> Required action:
Return the run of lines below that opens with the line containing "Ok (MkReport (report_from r) (report_to r) (samples r +" and closes with the line containing "(** [file] is", keeping each one exact.

** Opening Data for this exercise block **

(* ===== verification/Traffic.v ===== *)
(** * Traffic: application traffic accounting ([src/traffic.rs])

    The counters, the sampling into an append-only journal with its rollback
    and recovery, the report over a time range, and timestamps. The JSON codec
    is the [serde_json] crate and the file system is what the service runs on:
    both are parameters, the file as its contents and the outcome of each
    system call. *)
From S2P Require Import Prelude Bytes Text.
Local Open Scope Z_scope.

Definition NL : byte := x0a.
Definition MAX_LINE : nat := 1024.

(** ** Counters *)

Inductive Direction : Type := TcpUpload | TcpDownload | UdpUpload | UdpDownload.

Record Bytes : Type := MkBytes {
  tcp_upload : Z;
  tcp_download : Z;
  udp_upload : Z;
  udp_download : Z
}.

#[export] Instance traffic_bytes_eq_dec : EqDecision Bytes.
Proof. solve_decision. Defined.

Definition bytes_zero : Bytes := MkBytes 0 0 0 0.

Definition map2 (f : Z → Z → Z) (a b : Bytes) : Bytes :=
  MkBytes (f (tcp_upload a) (tcp_upload b)) (f (tcp_download a) (tcp_download b))
    (f (udp_upload a) (udp_upload b)) (f (udp_download a) (udp_download b)).

Definition bytes_all (P : Z → Prop) (a : Bytes) : Prop :=
  P (tcp_upload a) ∧ P (tcp_download a) ∧ P (udp_upload a) ∧ P (udp_download a).

Definition wrap64 (z : Z) : Z := z mod 2 ^ 64.

(** [ACTIVE]: no recorder, or its [enabled] flag and its four counters, which
    [snapshot] reads as [Bytes]. *)
Record Counters : Type := MkCounters { enabled : bool; values : Bytes }.

Definition fetch_add (d : Direction) (n : Z) (v : Bytes) : Bytes :=
  match d with
  | TcpUpload => MkBytes (wrap64 (tcp_upload v + n)) (tcp_download v) (udp_upload v) (udp_download v)
  | TcpDownload => MkBytes (tcp_upload v) (wrap64 (tcp_download v + n)) (udp_upload v) (udp_download v)
  | UdpUpload => MkBytes (tcp_upload v) (tcp_download v) (wrap64 (udp_upload v + n)) (udp_download v)
  | UdpDownload => MkBytes (tcp_upload v) (tcp_download v) (udp_upload v) (wrap64 (udp_download v + n))
  end.

Definition record (direction : Direction) (n : Z) (active : option Counters) : option Counters :=
  match active with
  | Some c => if negb (n =? 0) && enabled c
              then Some (MkCounters true (fetch_add direction n (values c)))
              else Some c
  | None => None
  end.

Definition snapshot (c : Counters) : Bytes := values c.

(** [wrapping_sub] *)
Definition delta (current previous : Bytes) : Bytes :=
  map2 (λ a b, wrap64 (a - b)) current previous.

Definition checked_add (a b : Z) : result Z :=
  if a + b <=? U64_MAX then Ok (a + b) else Err (Bail "traffic total exceeds u64").

(** [Bytes::add]; on overflow the report is abandoned with its error. *)
Definition bytes_add (a b : Bytes) : result Bytes :=
  tu ← checked_add (tcp_upload a) (tcp_upload b);
  td ← checked_add (tcp_download a) (tcp_download b);
  uu ← checked_add (udp_upload a) (udp_upload b);
  ud ← checked_add (udp_download a) (udp_download b);
  Ok (MkBytes tu td uu ud).

(** ** Samples *)

Record Sample : Type := MkSample {
  version : Z;
  timestamp : Z;
  since : Z;
  sample_bytes : Bytes
}.

Definition sample_wf (s : Sample) : Prop :=
  version s = 1 ∧ u64 (timestamp s) ∧ u64 (since s) ∧ bytes_all u64 (sample_bytes s).

Definition quote : bytes := [x22].

(** [b"{\"version\":1,"] *)
Definition sample_header : bytes := lit "{" ++ quote ++ lit "version" ++ quote ++ lit ":1,".

Class SampleCodec : Type := {
  (** [serde_json::to_vec] *)
  encode_sample : Sample → bytes;
  (** [serde_json::from_slice] *)
  parse_sample : bytes → option Sample
}.

(** JSON with the fields in the order of the struct and no line break; parsing
    skips the whitespace after the value. *)
Class SampleCodecLaws (C : SampleCodec) : Prop := {
  parse_encoded s : sample_wf s → parse_sample (encode_sample s ++ [NL]) = Some s;
  encode_no_newline s : sample_wf s → NL ∉ encode_sample s;
  encode_length s : sample_wf s → (length (encode_sample s) < MAX_LINE)%nat;
  encode_header s : sample_wf s → sample_header `prefix_of` encode_sample s
}.

Section Journal.
Context `{C : SampleCodec}.

Definition decode_sample (line : bytes) : result Sample :=
  sample ← ok_or (Bail "invalid traffic record") (parse_sample line);
  if negb (version sample =? 1) then Err (Bail "unsupported traffic format at record")
  else Ok sample.

(** [reader.take(limit).read_until(b'\n')] *)
Definition read_until (limit : nat) (content : bytes) : bytes :=
  let window := take limit content in
  match position (λ b, byteb b NL) window with
  | Some i => take (S i) window
  | None => window
  end.

(** [iter().rposition] *)
Definition rposition (p : byte → bool) (l : bytes) : option nat :=
  (λ i, length l - 1 - i)%nat <$> position p (rev l).

Definition last_is_newline (l : bytes) : bool :=
  match last l with Some b => byteb b NL | None => false end.

(** ** Opening *)

(** The outcomes of the system calls [Journal::open] makes. *)
Record OpenIo : Type := MkOpenIo {
  io_open_lock : result unit;
  io_writer_lock : bool;
  io_open_file : result unit;
  io_lock : result unit;
  io_truncate : result unit;
  io_unlock : result unit
}.

Definition open_io_ok : OpenIo := MkOpenIo (Ok tt) true (Ok tt) (Ok tt) (Ok tt) (Ok tt).

(** The last [MAX_LINE] bytes and where they start. *)
Definition journal_tail (content : bytes) : nat * bytes :=
  let start := (length content - MAX_LINE)%nat in (start, drop start content).

Definition check_first (content : bytes) : result unit :=
  let first := read_until (MAX_LINE + 1) content in
  if (MAX_LINE <? length first)%nat then Err (Bail "traffic journal has an oversized first record")
  else if last_is_newline first then _ ← decode_sample first; Ok tt
  else if negb (bool_decide (first = [])) && negb (starts_with sample_header first)
  then Err (Bail "existing file is not an oixc-proxy traffic journal")
  else Ok tt.

(** Where to cut an incomplete final record. *)
Definition recover_point (content : bytes) : result (option nat) :=
  let '(start, tail) := journal_tail content in
  if negb (bool_decide (tail = [])) && negb (last_is_newline tail) then
    match rposition (λ b, byteb b NL) tail with
    | Some index => Ok (Some (start + index + 1)%nat)
    | None => if (start =? 0)%nat then Ok (Some 0%nat)
              else Err (Bail "traffic journal has an oversized or corrupt final record")
    end
  else Ok None.

Definition check_last (content : bytes) : result unit :=
  let '(_, tail) := journal_tail content in
  if bool_decide (tail = []) then Ok tt
  else
    let finish := (length tail - 1)%nat in
    let begin := match rposition (λ b, byteb b NL) (take finish tail) with
                 | Some i => (i + 1)%nat | None => 0%nat end in
    _ ← map_err (Context "invalid final traffic record") (decode_sample (drop begin tail));
    Ok tt.

(** The open file. *)
Record Journal : Type := MkJournal { content : bytes; poisoned : bool }.

(** The state is the contents of the file, which recovery may cut. *)
Definition journal_open (io : OpenIo) : M bytes Journal :=
  lift (io_open_lock io);;
  (if negb (io_writer_lock io)
   then bail "another process is recording to this traffic file; use --traffic-file for a separate instance"
   else mret tt);;
  lift (io_open_file io);;
  lift (io_lock io);;
  file ← get;
  lift (check_first file);;
  keep ← lift (recover_point file);
  match keep with
  | Some n => lift (io_truncate io);; modify (take n)
  | None => mret tt
  end;;
  file ← get;
  lift (check_last file);;
  lift (io_unlock io);;
  mret (MkJournal file false).

(** ** Appending *)

(** The outcomes of the system calls of one [append]; [io_write] is the number
    of bytes written before a failure. *)
Record AppendIo : Type := MkAppendIo {
  io_append_lock : result unit;
  io_seek : result unit;
  io_write : option nat;
  io_sync : bool;
  io_set_len : bool;
  io_set_len_sync : bool;
  io_seek_back : result unit;
  io_append_unlock : result unit
}.

Definition append_io_ok : AppendIo :=
  MkAppendIo (Ok tt) (Ok tt) None true true true (Ok tt) (Ok tt).

Definition sample_line (s : Sample) : bytes := encode_sample s ++ [NL].

(** The closure: write at the end, or put the file back. *)
Definition append_locked (io : AppendIo) (line : bytes) : M Journal unit :=
  lift (io_seek io);;
  j ← get;
  let offset := length (content j) in
  let written := match io_write io with Some n => take n line | None => line end in
  modify (λ j, MkJournal (content j ++ written) (poisoned j));;
  if bool_decide (io_write io = None) && io_sync io then mret tt
  else
    (if io_set_len io then modify (λ j, MkJournal (take offset (content j)) (poisoned j))
     else mret tt);;
    if io_set_len io && io_set_len_sync io then
      lift (io_seek_back io);;
      throw (Context "persist traffic sample" (Bail "write"))
    else
      modify (λ j, MkJournal (content j) true);;
      bail "traffic append and rollback both failed; restart required for recovery".

Definition append (io : AppendIo) (sample : Sample) : M Journal unit :=
  j ← get;
  if poisoned j then bail "traffic journal requires recovery after a failed rollback"
  else
    lift (io_append_lock io);;
    result ← try_ (append_locked io (sample_line sample));
    (** [result.and(unlock)] *)
    lift (match result with Ok _ => io_append_unlock io | Err e => Err e end).

(** ** Sampling *)

Record Sampler : Type := MkSampler { previous : Bytes; sampler_since : Z }.

Definition sampler_flush (io : AppendIo) (c : Counters) (now : Z) : M (Sampler * Journal) unit :=
  '(s, _) ← get;
  let current := snapshot c in
  let sample := MkSample 1 now (sampler_since s) (delta current (previous s)) in
  zoom snd (λ j s, (s.1, j)) (append io sample);;
  modify (λ s, (MkSampler current now, s.2)).

(** One wake-up of the recorder thread: the clock, the counters, whether it was
    asked to stop, and what the system calls will do. *)
Record Tick : Type := MkTick {
  tick_now : Z;
  tick_counters : Counters;
  tick_stopping : bool;
  tick_io : AppendIo
}.

(** [collect]: a failed flush is retried with the next sample, unless the
    recorder is stopping. *)
Fixpoint collect (ticks : list Tick) : M (Sampler * Journal) unit :=
  match ticks with
  | [] => mret tt
  | t :: ticks' =>
      flushed ← try_ (sampler_flush (tick_io t) (tick_counters t) (tick_now t));
      match flushed with
      | Err e => if tick_stopping t then throw e else collect ticks'
      | Ok _ => if tick_stopping t then mret tt else collect ticks'
      end
  end.

(** ** The report *)

Record Report : Type := MkReport {
  report_from : option Z;
  report_to : option Z;
  samples : Z;
  first_sample_at : option Z;
  last_sample_at : option Z;
  report_bytes : Bytes;
  upload_bytes : Z;
  download_bytes : Z;
  total_bytes : Z;
  sampling_interval_seconds : Z;
  extended_windows : Z;
  clock_reversals : Z;
  incomplete_tail_ignored : bool
}.

Definition report_new (from to : option Z) : Report :=
  MkReport from to 0 None None bytes_zero 0 0 0 60 0 0 false.

(** [u64::saturating_sub] *)
Definition saturating_sub (a b : Z) : Z := Z.max 0 (a - b).

Definition option_with (f : Z → Z → Z) (o : option Z) (z : Z) : option Z :=
  Some (match o with Some t => f t z | None => z end).

Definition out_of_range (from to : option Z) (t : Z) : bool :=
  match from with Some start => t <? start | None => false end
  || match to with Some finish => finish <=? t | None => false end.

Definition report_add (r : Report) (s : Sample) : result Report :=
  total ← bytes_add (report_bytes r) (sample_bytes s);
  Ok (MkReport (report_from r) (report_to r) (samples r + 1)
    (option_with Z.min (first_sample_at r) (timestamp s))
    (option_with Z.max (last_sample_at r) (timestamp s))
    total (upload_bytes r) (download_bytes r) (total_bytes r) (sampling_interval_seconds r)
    (extended_windows r + Z.b2z (65 <? saturating_sub (timestamp s) (since s)))
    (clock_reversals r + Z.b2z (timestamp s <? since s))
    (incomplete_tail_ignored r)).

Definition set_incomplete (r : Report) : Report :=
  MkReport (report_from r) (report_to r) (samples r) (first_sample_at r) (last_sample_at r)
    (report_bytes r) (upload_bytes r) (download_bytes r) (total_bytes r)
    (sampling_interval_seconds r) (extended_windows r) (clock_reversals r) true.

(** The reading loop; every line read shortens [file]. *)
Fixpoint query_loop (fuel : nat) (from to : option Z) (file : bytes) (report : Report) :
    result Report :=
  match fuel with
  | O => Err OutOfFuel
  | S fuel' =>
      let line := read_until (MAX_LINE + 1) file in
      if bool_decide (line = []) then Ok report
      else if (MAX_LINE <? length line)%nat then Err (Bail "traffic record exceeds size limit")
      else if negb (last_is_newline line) then Ok (set_incomplete report)
      else
        sample ← decode_sample line;
        let rest := drop (length line) file in
        if out_of_range from to (timestamp sample) then query_loop fuel' from to rest report
        else report ← report_add report sample; query_loop fuel' from to rest report
  end.

Definition report_totals (r : Report) : result Report :=
  upload ← checked_add (tcp_upload (report_bytes r)) (udp_upload (report_bytes r));
  download ← checked_add (tcp_download (report_bytes r)) (udp_download (report_bytes r));
  total ← checked_add upload download;
  Ok (MkReport (report_from r) (report_to r) (samples r) (first_sample_at r) (last_sample_at r)
    (report_bytes r) upload download total (sampling_interval_seconds r) (extended_windows r) (clock_reversals r) (incomplete_tail_ignored r)).

(** [file] is the content of the journal when the query took its snapshot. *)
Definition query (file : bytes) (from to : option Z) : result Report :=
  if match from, to with Some a, Some b => b <=? a | _, _ => false end
  then Err (Bail "--from must precede --to")
  else
    report ← query_loop (S (length file)) from to file (report_new from to);
    report_totals report.
End Journal.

** Closing Data for this exercise block **

> The completed task:
  Ok (MkReport (report_from r) (report_to r) (samples r + 1)
    (option_with Z.min (first_sample_at r) (timestamp s))
    (option_with Z.max (last_sample_at r) (timestamp s))
    total (upload_bytes r) (download_bytes r) (total_bytes r) (sampling_interval_seconds r)
    (extended_windows r + Z.b2z (65 <? saturating_sub (timestamp s) (since s)))
    (clock_reversals r + Z.b2z (timestamp s <? since s))
    (incomplete_tail_ignored r)).

Definition set_incomplete (r : Report) : Report :=
  MkReport (report_from r) (report_to r) (samples r) (first_sample_at r) (last_sample_at r)
    (report_bytes r) (upload_bytes r) (download_bytes r) (total_bytes r)
    (sampling_interval_seconds r) (extended_windows r) (clock_reversals r) true.

(** The reading loop; every line read shortens [file]. *)
Fixpoint query_loop (fuel : nat) (from to : option Z) (file : bytes) (report : Report) :
    result Report :=
  match fuel with
  | O => Err OutOfFuel
  | S fuel' =>
      let line := read_until (MAX_LINE + 1) file in
      if bool_decide (line = []) then Ok report
      else if (MAX_LINE <? length line)%nat then Err (Bail "traffic record exceeds size limit")
      else if negb (last_is_newline line) then Ok (set_incomplete report)
      else
        sample ← decode_sample line;
        let rest := drop (length line) file in
        if out_of_range from to (timestamp sample) then query_loop fuel' from to rest report
        else report ← report_add report sample; query_loop fuel' from to rest report
  end.

Definition report_totals (r : Report) : result Report :=
  upload ← checked_add (tcp_upload (report_bytes r)) (udp_upload (report_bytes r));
  download ← checked_add (tcp_download (report_bytes r)) (udp_download (report_bytes r));
  total ← checked_add upload download;
  Ok (MkReport (report_from r) (report_to r) (samples r) (first_sample_at r) (last_sample_at r)
    (report_bytes r) upload download total (sampling_interval_seconds r) (extended_windows r) (clock_reversals r) (incomplete_tail_ignored r)).

(** [file] is the content of the journal when the query took its snapshot. *)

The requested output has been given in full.